Date: Wednesday 24 Sep 2008
LONDON (ShareCast) - The problem for Carpetright, which the boss himself acknowledges, is that the macro situation is awful.
However, investors might not give up entirely on the group. There is a body of opinion that suggests that in a downturn, people improve their existing houses rather than move. Chairman Lord Harris believes the group will bounce back as soon as economic health returns, in about 12 to 18 months. Until then, sell says the Independent.
Irn-Bru maker AG Barr's interim results showed a 9.8% hike in pre-tax profits to £11.1m, while the company has also been able to keep its margin in check, despite ever increasing input costs. Barr has a good track record but in current condistions investors need to be cautious. Hold says the Independent.

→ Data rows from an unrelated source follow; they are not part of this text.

(** * Video-Or: the analyze-video route handler and its streaming relay

    A shallow embedding of [app/api/analyze-video/route.ts] (the [POST]
    handler and [fileToDataUrl]) and of the summary/details derivations of
    [app/page.tsx] and of the non-streaming variant of the route, together
    with the parts of the JavaScript platform the handler relies on: strings
    of UTF-16 code units, [String.prototype.trim], [FormData.get], base64
    ([Buffer.toString("base64")]), the UTF-8 [TextDecoder]/[TextEncoder]
    pair and the default controller of a [ReadableStream]. *)

From Stdlib Require Import List NArith ZArith Lia Bool.
From Stdlib.Strings Require Import String Ascii Byte.
From Stdlib Require Import DecimalString.
Import ListNotations.

Local Open Scope N_scope.
Local Open Scope list_scope.

(* ================================================================== *)
(** ** JavaScript strings *)

Module JS.

(** A JavaScript string is a sequence of 16-bit code units. *)
Definition jsstring := list N.

(** An ASCII source literal as a JavaScript string. *)
Definition lit (s : string) : jsstring :=
  map N_of_ascii (list_ascii_of_string s).

(** The code unit of the double quote, which appears inside the template
    literal of the focus clause. *)
Definition dquote : N := 34.

Fixpoint eqb (a b : jsstring) : bool :=
  match a, b with
  | [], [] => true
  | x :: a', y :: b' => (x =? y) && eqb a' b'
  | _, _ => false
  end.

(** Truthiness of a string: only the empty string is falsy. *)
Definition truthy (s : jsstring) : bool :=
  match s with [] => false | _ :: _ => true end.

(** [a || b] on strings. *)
Definition or_else (a b : jsstring) : jsstring :=
  if truthy a then a else b.

(** WhiteSpace and LineTerminator code points of ECMA-262, the set that
    [String.prototype.trim] strips. *)
Definition is_space (u : N) : bool :=
  (u =? 0x9) || (u =? 0xA) || (u =? 0xB) || (u =? 0xC) || (u =? 0xD)
  || (u =? 0x20) || (u =? 0xA0) || (u =? 0x1680)
  || ((0x2000 <=? u) && (u <=? 0x200A))
  || (u =? 0x2028) || (u =? 0x2029) || (u =? 0x202F) || (u =? 0x205F)
  || (u =? 0x3000) || (u =? 0xFEFF).

Fixpoint trimStart (s : jsstring) : jsstring :=
  match s with
  | [] => []
  | u :: s' => if is_space u then trimStart s' else s
  end.

Definition trimEnd (s : jsstring) : jsstring := rev (trimStart (rev s)).

Definition trim (s : jsstring) : jsstring := trimEnd (trimStart s).

(** [String(n)] for a non-negative integer. *)
Definition of_number (n : N) : jsstring :=
  lit (NilZero.string_of_uint (N.to_uint n)).

(** [s.startsWith(p)]. *)
Fixpoint startsWith (p s : jsstring) : bool :=
  match p, s with
  | [], _ => true
  | x :: p', y :: s' => (x =? y) && startsWith p' s'
  | _ :: _, [] => false
  end.

(** [s.includes(p)]. *)
Fixpoint includes (p s : jsstring) : bool :=
  startsWith p s ||
  match s with
  | [] => false
  | _ :: s' => includes p s'
  end.

(** [s.endsWith(p)]. *)
Definition endsWith (p s : jsstring) : bool := startsWith (rev p) (rev s).

(** [s.split("\n")]: the pieces between line feeds; never empty. *)
Fixpoint split_lines (s : jsstring) : list jsstring :=
  match s with
  | [] => [[]]
  | u :: s' =>
      if u =? 0xA then [] :: split_lines s'
      else match split_lines s' with
           | [] => [[u]]
           | l :: ls => (u :: l) :: ls
           end
  end.

(** [parts.join("\n")]. *)
Fixpoint join_lines (parts : list jsstring) : jsstring :=
  match parts with
  | [] => []
  | [l] => l
  | l :: ls => l ++ 0xA :: join_lines ls
  end.

End JS.

Import JS.

(* ================================================================== *)
(** ** The request, the provider and the response *)

(** An uploaded [File]: its declared content type and its bytes. *)
Record File := mkFile {
  file_type : jsstring;
  file_bytes : list byte
}.

(** [file.size]. *)
Definition file_size (f : File) : N := N.of_nat (List.length (file_bytes f)).

(** A [FormData] entry value is a string or a [File]. *)
Inductive FormDataEntryValue :=
| EntryString (s : jsstring)
| EntryFile (f : File).

(** A [FormData] is an ordered list of entries; names may repeat. *)
Definition FormData := list (jsstring * FormDataEntryValue).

Bad news is like London buses, with lots of it seemingly coming all at once for Et-China, a travel company that specialises in providing flights, hotels and tours in southern China. Et-China, though, is a strong player in what is a market that has the potential to boom. Buyers should be cautious, but with the stock falling a massive 23% yesterday, now might just be the time to buy. Buy says the Independent.
There must be days when Tate & Lyle's management wish they had never heard the phrase "Splenda sucralose". Tate's management had expected a positive reception in the US to claims that Chinese manufacturers were infringing its Splenda patents, not the reverse. The outcome of corn syrup price negotiations – due later in the autumn – remains up in the air, while the reform of the European sugar regime produces a similar lack of clarity. Avoid says the Telegraph.

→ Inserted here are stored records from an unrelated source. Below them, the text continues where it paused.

Lemma resolve_all_blocked (links : list string) :
  (forall url b w, fst (Request.get_page navigate url b w) = None) ->
  forall (items : gmap string Item) (st : state),
    (forall k it, items !! k = Some it -> it = new_Item k) ->
    forall k it,
      fst (resolve_all navigate P links items st) !! k = Some it ->
      it = new_Item k.
Proof.
  intros Hblocked. induction links as [| l rest IH]; intros items st Hnew;
    [exact Hnew |].
  cbn [resolve_all]. pose proof (parse_item_blocked l st Hblocked) as Hit.
  destruct (parse_item navigate P l st) as [item st']. simpl in Hit. subst.
  apply IH. intros k it. rewrite lookup_insert.
  destruct (decide (l = k)) as [-> |]; [now intros [= <-] | apply Hnew].
Qed.

(** X11. When the site never yields a page, the run on such a sheet still
    ends normally and the batch writes the empty string into the eight
    output cells of every row with a link: what those cells held is
    overwritten. *)
Theorem main_blocked_site_blanks_rows (st : state) :
  (forall url b w, fst (Request.get_page navigate url b w) = None) ->
  exists updates,
    sheet_updates (headers :: rows)
      (fst (resolve_all navigate P (link_cells (col_link cs - 1) rows) ∅ st))
    = Ok updates
    /\ length updates = 8 * length (link_cells (col_link cs - 1) rows)
    /\ Forall (fun u => values u = [[CStr ""]]) updates
    /\ fst (main navigate P (headers :: rows) st) = Ok tt.
Proof.
  intros Hblocked.
  set (links := link_cells (col_link cs - 1) rows).
  set (items := fst (resolve_all navigate P links ∅ st)).
  exists (expected_updates cs items 2 rows).
  assert (Hups : sheet_updates (headers :: rows) items
                 = Ok (expected_updates cs items 2 rows))
    by now apply sheet_updates_rectangular.
  split; [exact Hups | split; [| split]].
  - rewrite expected_updates_length. unfold items, links.
    now rewrite matched_rows_after_run.
  - apply expected_updates_empty_records. unfold items.
    apply (resolve_all_blocked links Hblocked ∅ st).
    intros k it. now rewrite lookup_empty.
  - unfold main. rewrite get_links_well_formed. fold links.
    destruct (resolve_all navigate P links ∅ st) as [its st'] eqn:Hrun.
    unfold items in Hups. cbn [fst] in Hups.
    unfold update_sheet. rewrite Hups.
    now destruct (expected_updates cs its 2 rows).
Qed.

Harbinger Capital has built a 19% stake in Tate and it is not too fanciful to assume that the US hedge fund might add to its holding or push for consolidation – perhaps through a merger of Tate with Bunge, of the United States, where it is also a shareholder. At less than ten times current-year earnings and yielding nearly 7%, it is time to buy back in says the Times.
Assuming full-year rooms growth of 6% and revpar growth of 2%, Intercontinental Hotels should report headline growth of 8% this year – pretty good in such a poor year. It could be different in 2009. The hotel industry usually trails the wider economy and while IHG’s long-term prospects look excellent, short-term turmoil means that the shares, on 12 times 2008 earnings, should not be disturbed says the Times.
JD Sports shares bounced 9 per cent yesterday, but are trading at little more than four times forecast 2009 earnings. That seems far too cheap, especially given that JD is set to make £47 million in the current financial year – what many analysts had pencilled in for 2010. Hold on says the Times.
Helphire has enjoyed a phenomenal rate of growth in recent years. The group, which supplies rental cars to those involved in road accidents, has seen turnover jump fourfold from £100m over the past few years. But the company accepts it is still failing to settle claims as quickly as it wants and its capital requirement is growing as a result. Helphire seems some distance away from putting a troubled past in the rear view mirror. Avoid says the Telegraph.
Pub owner Mitchells and Butlers' statement yesterday is unlikely to result in any major changes to forecasts, but the shares still tumbled 6%. At those levels the stock trades on a forward multiple of 8.6 times earnings, which is still a slight premium to the sector. Given its strong estate portfolio, that is probably about right. Hold says the Telegraph.